3.4 Simulation replicates
We used the above simulation framework to generate data under a variety of scenarios by changing the values of the following parameters:
Marker density
M = [5,000 50,000 100,000]: reflecting SNP panels of low (1 marker/20 kbp), moderate (1 marker/2 kbp) and high density (1 marker/1 kbp) respectively.
Number of divergent lineages
K = [2 4 8]: translating into small, moderate and large number of divergent lineages respectively.
Divergence time in generations
G = [100 250 500]: representing low, moderate and high divergence among lineages respectively. We verified that the selected values of G resulted in average divergences of FST = [0.10 0.20 0.30], with deviations no greater than 0.03 between replicates.
Age of admixture in generations
g = [5 10 50]: indicating very recent, recent and remote admixture respectively.
Since our method requires the selection of a haplotype block size L′ for local classifications, we created an extra parameter g′ = [5 10 50] such that in a given analysis we could calculate L′ = d[100/(2g′)]. This was done in order to see the influence of the choice of haplotype block sizes in the accuracy of predictions. Each combination of M, K, G, g and g′ was tested in five independent replicates, resulting in 1,215 different simulations.

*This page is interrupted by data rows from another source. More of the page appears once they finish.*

Lemma preserves_on_world f : (∀ w, P w → P (f w)) → preserves P (on_world f).
Proof. intros Hf fr H. by apply Hf. Qed.

End Preserves.

Section DbInv.
Context (Q : DB → Prop).

Lemma inv_SessionLocal : preserves (db_inv Q) SessionLocal.
Proof. apply preserves_on_world. intros w [Hc _]. by split. Qed.

Lemma inv_commit_world w : db_inv Q w → db_inv Q (commit_world w).
Proof. intros [_ Hv]. by split. Qed.

Lemma inv_db_commit : preserves (db_inv Q) db_commit.
Proof. apply preserves_on_world, inv_commit_world. Qed.

Lemma inv_db_rollback : preserves (db_inv Q) db_rollback.
Proof. apply preserves_on_world. intros w [Hc _]. by split. Qed.

Lemma inv_record_calls cs : preserves (db_inv Q) (record_calls cs).
Proof. apply preserves_on_world. by intros w [Hc Hv]. Qed.

Lemma inv_db_modify f : (∀ d, Q d → Q (f d)) → preserves (db_inv Q) (db_modify f).
Proof. intros Hf. apply preserves_on_world. intros w [Hc Hv]. split; [done | by apply Hf]. Qed.

Lemma inv_db_try f : (∀ d d', Q d → f d = Some d' → Q d') → preserves (db_inv Q) (db_try f).
Proof.
  intros Hf fr [Hc Hv]. unfold db_try.
  destruct (f (view (world fr))) as [d' |] eqn:E; simpl; [| done].
  split; [done | by eapply Hf].
Qed.

Lemma inv_release w : db_inv Q w → db_inv Q (release w).
Proof. intros [Hc Hv]. unfold release. destruct (session w); by split. Qed.

End DbInv.

(** ** The store constraints are kept by every statement of the pipeline *)

Lemma update_row_Id os u : map Id (update_row os u) = map Id os.
Proof.
  unfold update_row. rewrite map_map. apply map_ext. intros o.
  by destruct (Nat.eqb (Id o) u.1).
Qed.

Lemma update_row_OrderNumber os u : map OrderNumber (update_row os u) = map OrderNumber os.
Proof.
  unfold update_row. rewrite map_map. apply map_ext. intros o.
  by destruct (Nat.eqb (Id o) u.1).
Qed.

Lemma update_rows_Id us : ∀ os, map Id (update_rows os us) = map Id os.
Proof.
  unfold update_rows. induction us as [| u us IH]; intros os; simpl; [done |].
  by rewrite IH, update_row_Id.
Qed.

Lemma update_rows_OrderNumber us : ∀ os, map OrderNumber (update_rows os us) = map OrderNumber os.
Proof.
  unfold update_rows. induction us as [| u us IH]; intros os; simpl; [done |].
  by rewrite IH, update_row_OrderNumber.
Qed.

Lemma order_keys_zip d :
  order_keys d = zip (map Id (uploaded_orders d)) (map OrderNumber (uploaded_orders d)).
Proof.
  unfold order_keys. induction (uploaded_orders d) as [| o os IH]; simpl; [done | by rewrite IH].
Qed.

Lemma number_taken_spec os num : number_taken os num = true ↔ num ∈ map OrderNumber os.
Proof.
  unfold number_taken. rewrite existsb_exists, list_elem_of_fmap. split.
  - intros [o [Hin Heq]]. apply String.eqb_eq in Heq. exists o. split; [done |].
    by apply list_elem_of_In.
  - intros [o [-> Hin]]. exists o. split; [by apply list_elem_of_In | apply String.eqb_refl].
Qed.

Lemma store_inv_with_tasks ks f d : store_inv ks d → store_inv ks (with_tasks f d).
Proof. done. Qed.

Lemma store_inv_set_task ks tid f d : store_inv ks d → store_inv ks (set_task tid f d).
Proof. done. Qed.

Lemma store_inv_with_history ks f d : store_inv ks d → store_inv ks (with_history f d).
Proof. done. Qed.

Lemma store_inv_insert_order ks d rd d' :
  store_inv ks d → insert_order d rd = Some d' → store_inv ks d'.
Proof.
  intros [(Hn & Hi & Hlt) Hpre]. unfold insert_order.
  destruct (number_taken (uploaded_orders d) (od_OrderNumber (r_data rd))) eqn:Ht; [done |].
  intros [= <-]. unfold store_inv, wf_db, order_keys. simpl.
  rewrite !map_app. simpl. repeat split.
  - apply NoDup_app. split; [done |]. split; [| apply NoDup_singleton].
    intros x Hx Hx'. apply list_elem_of_singleton in Hx'. subst x.
    apply number_taken_spec in Hx. congruence.
  - apply NoDup_app. split; [done |]. split; [| apply NoDup_singleton].
    intros x Hx Hx'. apply list_elem_of_singleton in Hx'. subst x.
    apply list_elem_of_fmap in Hx as [o [Ho Hin]].
    rewrite Forall_forall in Hlt. apply Hlt in Hin. lia.
  - apply Forall_app. split.
    + eapply Forall_impl; [exact Hlt |]. simpl. intros; lia.
    + apply Forall_singleton. simpl. lia.
  - by apply prefix_app_r.
Qed.

Lemma store_inv_bulk_insert ks l : ∀ d d',
  store_inv ks d → bulk_insert_mappings d l = Some d' → store_inv ks d'.
Proof.
  induction l as [| rd l IH]; intros d d' Hd; simpl.
  - by intros [= <-].
  - destruct (insert_order d rd) as [d1 |] eqn:E; [| done].
    apply IH. by eapply store_inv_insert_order.
Qed.

Lemma store_inv_update_rows ks us d :
  store_inv ks d → store_inv ks (with_orders (λ os, update_rows os us) d).
Proof.
  intros [(Hn & Hi & Hlt) Hpre]. unfold store_inv, wf_db. rewrite order_keys_zip. simpl.
  rewrite update_rows_Id, update_rows_OrderNumber, <- order_keys_zip.
  repeat split; try done.
  apply Forall_forall. intros o Ho.
  assert (Id o ∈ map Id (update_rows (uploaded_orders d) us)) as Hin
    by (apply list_elem_of_fmap; eauto).
  rewrite update_rows_Id in Hin. apply list_elem_of_fmap in Hin as [o' [-> Ho']].
  rewrite Forall_forall in Hlt. by apply Hlt.
Qed.

Ltac inv_auto :=
  repeat first
    [ apply preserves_ret | apply preserves_raise | apply preserves_lift
    | apply preserves_inject | apply preserves_bind_task | apply preserves_db_view
    | apply inv_SessionLocal | apply inv_db_commit | apply inv_db_rollback
    | apply inv_record_calls
    | apply inv_db_modify; intros ? ?;
        first [ by apply store_inv_set_task | by apply store_inv_with_history
              | by apply store_inv_update_rows ]
    | apply inv_db_try; intros ? ? ? ?;
        first [ by eapply store_inv_insert_order | by eapply store_inv_bulk_insert ]
    | apply preserves_bind; [| intros ?]
    | match goal with |- preserves _ (match ?x with _ => _ end) => destruct x end ].

Lemma inv_insert_individually ks l :
  preserves (db_inv (store_inv ks)) (insert_individually l).
Proof. induction l as [| rd l IH]; simpl; inv_auto. exact IH. Qed.

Lemma inv_insert_new ks l : preserves (db_inv (store_inv ks)) (insert_new l).
Proof. unfold insert_new. inv_auto. apply inv_insert_individually. Qed.

Lemma inv_fail_task ks task msg : preserves (db_inv (store_inv ks)) (fail_task task msg).
Proof. unfold fail_task. inv_auto. Qed.

Lemma inv_start ks r : preserves (db_inv (store_inv ks)) (start r).
Proof. unfold start. inv_auto. Qed.

Lemma inv_ingest ks r task : preserves (db_inv (store_inv ks)) (ingest r task).
Proof. unfold ingest, read_file. inv_auto; apply inv_fail_task. Qed.

Lemma inv_persist ks r task fi mp df :
  preserves (db_inv (store_inv ks)) (persist r task fi mp df).
Proof. unfold persist, finalize. inv_auto. apply inv_insert_new. Qed.

Lemma inv_pipeline ks r : preserves (db_inv (store_inv ks)) (pipeline r).
Proof.
  unfold pipeline. apply preserves_bind; [apply inv_start | intros task].
  apply preserves_bind; [apply inv_ingest | intros x]. apply inv_persist.
Qed.

Lemma inv_handle_failure ks e fr :
  db_inv (store_inv ks) (world fr) → db_inv (store_inv ks) (world (handle_failure e fr)).
Proof.
  intros [Hc Hv]. unfold handle_failure.
  destruct (task_var fr) as [[tid |] |]; [| by split | by split].
  simpl. split; by apply store_inv_set_task.
Qed.

Lemma inv_process ks r w :
  db_inv (store_inv ks) w → db_inv (store_inv ks) (process_upload_background r w).2.
Proof.
  intros H. unfold process_upload_background.
  pose proof (inv_pipeline ks r {| world := w; task_var := None |} H) as Hp.
  destruct (pipeline r _) as [[res | e] fr]; simpl in *.
  - by apply inv_release.
  - by apply inv_release, inv_handle_failure.
Qed.

Lemma release_session w : session (release w) = None.
Proof. unfold release. by destruct (session w) eqn:E. Qed.

Lemma process_releases r w : session (process_upload_background r w).2 = None.
Proof.
  unfold process_upload_background. destruct (pipeline r _) as [res fr]. simpl.
  apply release_session.
Qed.

(** ** Task tracker *)

Lemma find_task_id tid d t : find_task tid d = Some t → task_id t = tid.
Proof.
  unfold find_task. intros H. apply find_some in H as [_ H]. by apply String.eqb_eq in H.
Qed.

3.5 Accuracy of ancestry predictions
Our method was accurate in inferring genetic structure, assigning chromosomal segments to lineages and estimating individual ancestry, especially in cases where ancestry tracks resulted from recent admixture of highly divergent lineages. However, an analysis of variance (ANOVA) indicated that accuracy of local ancestry predictions significantly decreased (p < 0.05) as the number of divergent lineages increased, the degree of divergence among lineages decreased and the length of ancestry tracks shortened (Figure 2a). Reduced accuracy was also observed when large haplotype blocks were used to predict ancient admixture or small haplotype blocks were used for the prediction of very recent admixture. Nevertheless, the use of haplotype blocks compatible with recent admixture (~10 generations) retained reasonable accuracy across most scenarios, regardless of the age of admixture. Conversely, marker density in the range of values tested here did not have a significant effect (p > 0.05) on accuracy. Global ancestry estimation was not significantly impacted by any of the mentioned factors and remained highly accurate in most scenarios (Figure 2b). Furthermore, the inference of K was correct in approximately 70% of all simulations. The prediction accuracy and the inferred value of K obtained in each analysis replicate can be seen in the Supplementary Results.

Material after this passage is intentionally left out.